* [RECORDS FOR THE TASK]:
(** C5.  With parameter stripping enabled, lines 70-75 of [extract_href]
    leave an href that contains [youtube.com/watch] as it is, query
    parameters included, and cut every other href at its first '?': what
    is kept is the part before it, which holds no '?', and what is removed
    is the rest, empty or beginning with '?'.  The value [extract_href]
    then works with, for an anchor carrying that href, is this stripped
    href. *)
Theorem extract_href_param_stripping (href : string) :
  strip_step true href =
    Ok (if keeps_params href then href else PyStr.before_first "?"%char href)
  /\ keeps_params href = PyStr.contains "youtube.com/watch" href
  /\ href = (PyStr.before_first "?"%char href ++
             PyStr.from_first "?"%char href)%string
  /\ PyStr.contains "?" (PyStr.before_first "?"%char href) = false
  /\ (PyStr.from_first "?"%char href = EmptyString \/
      exists rest, PyStr.from_first "?"%char href = String "?"%char rest)
  /\ forall (name : string) (attrs : list (string * string))
            (contents : list PageElement) (domain scheme : string),
       extract_href (Tag name (("href", href) :: attrs) contents)
         domain scheme true =
       reconstitute domain scheme
         (if keeps_params href then href
          else PyStr.before_first "?"%char href).
Proof.
  assert (S : stripped true href =
              if keeps_params href then href
              else PyStr.before_first "?"%char href).
  { unfold stripped. simpl. destruct (keeps_params href); reflexivity. }
  repeat split.
  - rewrite strip_step_stripped, S. reflexivity.
  - apply keeps_params_contains.
  - apply PyStrFacts.before_from.
  - apply PyStrFacts.before_first_clean.
  - apply PyStrFacts.from_first_shape.
  - intros. rewrite <- S. apply extract_href_present. reflexivity.
Qed.

(** ** The Link class *)

Lemma last_app_single (pre : list string) (x d : string) :
  last (pre ++ [x]) d = x.
Proof. apply last_last. Qed.

(** C6.  After [Link.__init__], whatever the arguments, [final_url] is
    [url] when [redirect_chain] is empty and the last element of
    [redirect_chain] otherwise; the chain is the given one, or empty when
    none or an empty one was given. *)
Theorem Link_final_url (u a : string) (status : Z)
    (chain : option (list string)) :
  let l := Link_init u a status chain in
  url l = u
  /\ redirect_chain l = match chain with Some c => c | None => [] end
  /\ final_url l = last (redirect_chain l) (url l)
  /\ ((redirect_chain l = [] /\ final_url l = url l) \/
      (exists pre x, redirect_chain l = pre ++ [x] /\ final_url l = x)).
Proof.
  unfold Link_init. cbn zeta.
  destruct chain as [[|x c]|]; simpl given_or_empty; cbn [url redirect_chain final_url].
  - repeat split; left; split; reflexivity.
  - destruct (exists_last (l := x :: c)) as (pre & y & E); [discriminate|].
    rewrite E.
    assert (N : Nat.eqb (length (pre ++ [y])) 0 = false).
    { rewrite length_app. simpl. apply Nat.eqb_neq. lia. }
    rewrite N, !last_app_single.
    repeat split. right. exists pre, y. split; reflexivity.
  - repeat split; left; split; reflexivity.
Qed.

(** ** check_medium_article_links *)

(** C10.  When the fetched page has no article block, [soup.find] gives
    [None] and [check_medium_article_links] raises [AttributeError] after
    its single request; it does not return the empty list. *)
Theorem check_medium_article_links_no_article
    (requests_get : string -> Result Response)
    (BeautifulSoup : string -> PageElement) (fqdn : string -> string)
    (u : string) (data : Response) (w : World) :
  requests_get u = Ok data ->
  Bs4.find "article" (BeautifulSoup (Resp.text data)) = None ->
  check_medium_article_links requests_get BeautifulSoup fqdn u w =
    (Raise (AttributeError "'NoneType' object has no attribute 'find_all'"),
     mkWorld (S (clock w)) (requested w ++ [u]))
  /\ fst (check_medium_article_links requests_get BeautifulSoup fqdn u w)
     <> Ok [].
Proof.
  intros Hget Hfind.
  assert (E : check_medium_article_links requests_get BeautifulSoup fqdn u w =
    (Raise (AttributeError "'NoneType' object has no attribute 'find_all'"),
     mkWorld (S (clock w)) (requested w ++ [u]))).
  { unfold check_medium_article_links, bind, make_request.
    rewrite Hget, Hfind. reflexivity. }
  split; [exact E|]. rewrite E. discriminate.
Qed.

Lemma check_medium_article_links_no_article_witness :
  check_medium_article_links Web.get Web.parse Web.host
    "https://pub.medium.com/plain" Web.start =
  (Raise (AttributeError "'NoneType' object has no attribute 'find_all'"),
   mkWorld 1 ["https://pub.medium.com/plain"]).
Proof.
  exact (proj1 (check_medium_article_links_no_article Web.get Web.parse
                  Web.host "https://pub.medium.com/plain"
                  (Web.page200 "https://pub.medium.com/plain" Web.plain_text)
                  Web.start eq_refl eq_refl)).
Defined.

(** ** get_medium_article_links *)

Section ArticleLister.

Variable requests_get : string -> Result Response.
Variable BeautifulSoup : string -> PageElement.

Lemma last_char_defined (u : string) :
  u <> EmptyString -> exists c, PyStr.last_char u = Ok c.
Proof.
  induction u as [|c u IH]; [congruence|]. intros _.
  destruct u as [|c' u]; [exists c; reflexivity|].
  destruct IH as [x Hx]; [discriminate|].
  exists x. exact Hx.
Qed.

Lemma trim_slash_trimmed (u : string) :
  u <> EmptyString -> trim_slash u = Ok (trimmed u).
Proof.
  intros H. destruct (last_char_defined u H) as [c Hc].
  unfold trim_slash, trimmed, ends_with_slash. rewrite Hc. simpl.
  destruct (Ascii.eqb c "/"%char); reflexivity.
Qed.

Lemma remove_tracking_before (s : string) :
  remove_tracking s = Ok (PyStr.before_first "?"%char s).
Proof.
  unfold remove_tracking.
  destruct (PyStr.contains "?" s) eqn:E.
  - apply PyStrFacts.item0_split.
  - rewrite (PyStrFacts.before_first_id _ _ E). reflexivity.
Qed.

Lemma article_step_listed (data : Response) (article : PageElement)
    (links : list string) (o : option string) :
  Resp.url data <> EmptyString ->
  first_href article = Ok o ->
  article_step data article links =
  Ok (links ++ listed (trimmed (Resp.url data)) [o]).
Proof.
  intros Hu Hf. unfold article_step, first_href in *.
  destruct (Bs4.find "a" article) as [link|].
  - rewrite (trim_slash_trimmed _ Hu). simpl.
    destruct (Bs4.getitem link "href") as [h|e]; simpl in Hf; [|discriminate].
    injection Hf as <-. simpl. rewrite remove_tracking_before. reflexivity.
  - injection Hf as <-. simpl. rewrite app_nil_r. reflexivity.
Qed.

Lemma article_loop_listed (data : Response) (articles : list PageElement)
    (hs : list (option string)) :
  Resp.url data <> EmptyString ->
  Forall2 (fun article o => first_href article = Ok o) articles hs ->
  forall links,
    article_loop data articles links =
    Ok (links ++ listed (trimmed (Resp.url data)) hs).
Proof.
  intros Hu HF. induction HF as [|article o articles hs H _ IH]; intros links.
  - simpl. rewrite app_nil_r. reflexivity.
  - cbn [article_loop]. rewrite (article_step_listed _ _ _ _ Hu H).
    cbn [result_bind]. rewrite IH, <- app_assoc.
    unfold listed. simpl. rewrite app_nil_r. reflexivity.
Qed.

Lemma sole_href_first (article : PageElement) (h : string) :
  sole_href article = Some h -> first_href article = Ok (Some h).
Proof.
  unfold sole_href, first_href, Bs4.find.
  destruct (Bs4.find_all "a" article) as [|link [|]]; try discriminate.
  destruct (Bs4.getitem link "href"); [|discriminate].
  intros [= ->]. reflexivity.
Qed.

Lemma sole_hrefs_first (articles : list PageElement) (hrefs : list string) :
  map sole_href articles = map Some hrefs ->
  Forall2 (fun article o => first_href article = Ok o)
          articles (map Some hrefs).
Proof.
  revert hrefs. induction articles as [|a articles IH]; intros [|h hrefs] E;
    try discriminate; simpl; constructor.
  - apply sole_href_first. simpl in E. congruence.
  - apply IH. simpl in E. congruence.
Qed.

Lemma listed_all (base : string) (hrefs : list string) :
  listed base (map Some hrefs) = map (article_url base) hrefs.
Proof.
  unfold listed. induction hrefs as [|h hrefs IH]; simpl; [|rewrite IH];
    reflexivity.
Qed.

Lemma get_medium_article_links_run (u : string) (data : Response) (w : World) :
  requests_get u = Ok data ->
  get_medium_article_links requests_get BeautifulSoup u w =
  (article_loop data
     (Bs4.find_all "article" (BeautifulSoup (Resp.text data))) [],
   mkWorld (S (clock w)) (requested w ++ [u])).
Proof.
  intros H. unfold get_medium_article_links, bind, make_request, lift.
  rewrite H. reflexivity.
Qed.

(** What the lister returns on a fetched profile page whose blocks are
    well formed, a hyperlink being an anchor element that carries an href:
    with no article block the result is the empty list; with N blocks that
    each contain exactly one anchor, carrying an href, the result is, block
    by block in document order, the resolved page URL without its trailing
    slash followed by the href, cut at the first '?' -- N URLs, none
    holding a '?', repeated ones kept; and when the first anchor of every
    block that has one carries an href, a block without an anchor adds
    nothing. *)
Theorem get_medium_article_links_lists
    (u : string) (data : Response) (w : World) :
  requests_get u = Ok data ->
  let articles := Bs4.find_all "article" (BeautifulSoup (Resp.text data)) in
  let w' := mkWorld (S (clock w)) (requested w ++ [u]) in
  let base := trimmed (Resp.url data) in
  (articles = [] ->
   get_medium_article_links requests_get BeautifulSoup u w = (Ok [], w'))
  /\ (forall hrefs : list string,
        Resp.url data <> EmptyString ->
        map sole_href articles = map Some hrefs ->
        get_medium_article_links requests_get BeautifulSoup u w =
          (Ok (map (fun h => PyStr.before_first "?"%char (base ++ h)%string)
                   hrefs), w')
        /\ length hrefs = length articles
        /\ Forall (fun x => PyStr.contains "?" x = false)
                  (map (fun h => PyStr.before_first "?"%char (base ++ h)%string)
                       hrefs))
  /\ (forall hs : list (option string),
        Resp.url data <> EmptyString ->
        Forall2 (fun article o => first_href article = Ok o) articles hs ->
        get_medium_article_links requests_get BeautifulSoup u w =
          (Ok (listed base hs), w')).
Proof.
  intros Hget articles w' base.
  rewrite (get_medium_article_links_run u data w Hget).
  fold articles w'.
  split; [|split].
  - intros ->. reflexivity.
  - intros hrefs Hu Hs. split; [|split].
    + rewrite (article_loop_listed data articles (map Some hrefs) Hu
                 (sole_hrefs_first _ _ Hs)).
      simpl. rewrite listed_all. reflexivity.
    + apply (f_equal (@length _)) in Hs. rewrite !length_map in Hs.
      symmetry. exact Hs.
    + apply Forall_forall. intros x Hx. apply in_map_iff in Hx as (h & <- & _).
      apply PyStrFacts.before_first_clean.
  - intros hs Hu HF.
    rewrite (article_loop_listed data articles hs Hu HF). reflexivity.
Qed.
(** * MirrorOTWEvaluation: the image-set user study (streamlit_app.py)

    A shallow embedding of the survey script: the catalog helpers
    ([list_folders], [list_images]), the Start / Refresh handler, the
    selection callbacks, the navigation buttons and the export of the result
    table, followed by the properties the specification states about them.

    Conventions.
    - A Python [str] is a [string] holding its UTF-8 bytes; comparing two such
      strings byte by byte orders them as Python orders the code points.
      Every [str] is taken to have such an encoding: a file name that is not
      valid UTF-8, which [os.listdir] hands over with lone surrogates and
      which [random.Random] refuses as a seed, is outside the model.
    - Code that can raise runs in the monad [M]; [try_except] is Python's
      [try: ... except Exception: ...].
    - What the script reads from outside (directory listings, the random
      generator, the outcome of disk writes) is an explicit argument. *)

From Stdlib Require Import ZArith Ascii String List.
From stdpp Require Import base option list sorting gmap strings fin_maps.

Local Open Scope string_scope.

(** ** Exceptions *)

Inductive exn : Type :=
  | OSError (msg : string)
  | NameError (name : string)
  | IndexError.
(** * quicklhe: the two-pass LHE parser of [parse_lhe.cpp]

    A shallow embedding of [countDimensions] (pass 1), of the expat
    callbacks [onStart], [onEnd], [onChar] with the extractors
    [processEvent] and [processWeight] (pass 2), and of the entry point
    [parseLHE] with its read loop, followed by the properties of the
    specification and by further properties of the code.

    Conventions of the embedding.
    - A C++ [int] is a [Z]. [std::from_chars] and [operator>>] reject values
      outside the 32-bit range, as the library does. The sum
      [n_particles += n] is undefined behaviour when it leaves that range;
      the line, event and weight counters only count lines or tags and stay
      far below 2^31.
    - A [double] is the exact rational value of the decimal token (or an
      infinity or a NaN). [std::from_chars] rejects a token whose value
      lies outside the range of binary64, as the library does; the
      rounding of a value in range to binary64 and the sign of a zero are
      not modelled.
    - An array is the flat row-major list of its cells. A reference to a
      cell outside the buffer is undefined behaviour in C++: the embedding
      stops with [Undefined] there.
    - [throw std::runtime_error(msg)] is [Throw msg].
    - The file is its text, or nothing when it cannot be opened; expat is
      the function from a document to the callbacks it makes and the error
      it stops with. For the read loop it is taken call by call: a
      function from the parser, a chunk and the final flag to the next
      parser, the callbacks made and the error reported. *)

From Stdlib Require Import ZArith QArith String Ascii List Lia DecimalString Bool.
From stdpp Require Import base list.
Import ListNotations.
Open Scope string_scope.
Open Scope Z_scope.

(** ** Outcomes of a computation that may throw or leave defined behaviour *)

Inductive outcome (A : Type) : Type :=
| Ok (a : A)
| Throw (what : string)
| Undefined.
Arguments Ok {A} a.
Arguments Throw {A} what.
Arguments Undefined {A}.

Definition bind {A B : Type} (m : outcome A) (k : A -> outcome B) : outcome B :=
  match m with
  | Ok a => k a
  | Throw w => Throw w
  | Undefined => Undefined
  end.

Notation "'let*' x ':=' m 'in' k" := (bind m (fun x => k))
  (at level 10, x pattern, m at level 100, k at level 200).

(** [std::to_string(int)] *)
Definition to_string (z : Z) : string := NilZero.string_of_int (Z.to_int z).

Definition INT_MIN : Z := - 2 ^ 31.
Definition INT_MAX : Z := 2 ^ 31 - 1.
Definition in_int (z : Z) : bool := (INT_MIN <=? z) && (z <=? INT_MAX).

(** ** Characters and [std::string_view] *)

Definition tab : ascii := "009"%char.
Definition newline : ascii := "010"%char.
Definition vtab : ascii := "011"%char.
Definition formfeed : ascii := "012"%char.
Definition cr : ascii := "013"%char.

(** The delimiter set [" \t\n\r"] of [consume_next]. *)
Definition delims : string :=
  String " " (String tab (String newline (String cr ""))).

Fixpoint mem_char (c : ascii) (set : string) : bool :=
  match set with
  | "" => false
  | String d set' => Ascii.eqb c d || mem_char c set'
  end.

Arguments mem_char : simpl never.

(** [sv.find_first_not_of(set)]; [None] is [npos]. *)
Fixpoint find_first_not_of (set sv : string) : option nat :=
  match sv with
  | "" => None
  | String c sv' =>
      if mem_char c set then option_map S (find_first_not_of set sv') else Some 0%nat
  end.

(** [sv.find_first_of(set)]; [None] is [npos]. *)
Fixpoint find_first_of (set sv : string) : option nat :=
  match sv with
  | "" => None
  | String c sv' =>
      if mem_char c set then Some 0%nat else option_map S (find_first_of set sv')
  end.

(** [sv.remove_prefix(n)] *)
Fixpoint remove_prefix (n : nat) (sv : string) : string :=
  match n, sv with
  | O, _ => sv
  | S n', String _ sv' => remove_prefix n' sv'
  | S _, "" => ""
  end.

* [WORK REQUIRED]: The task calls for all lines in the entries that hold "newline".

* [OUTPUT FOR THIS TASK]:
Definition newline : ascii := "010"%char.
  String " " (String tab (String newline (String cr ""))).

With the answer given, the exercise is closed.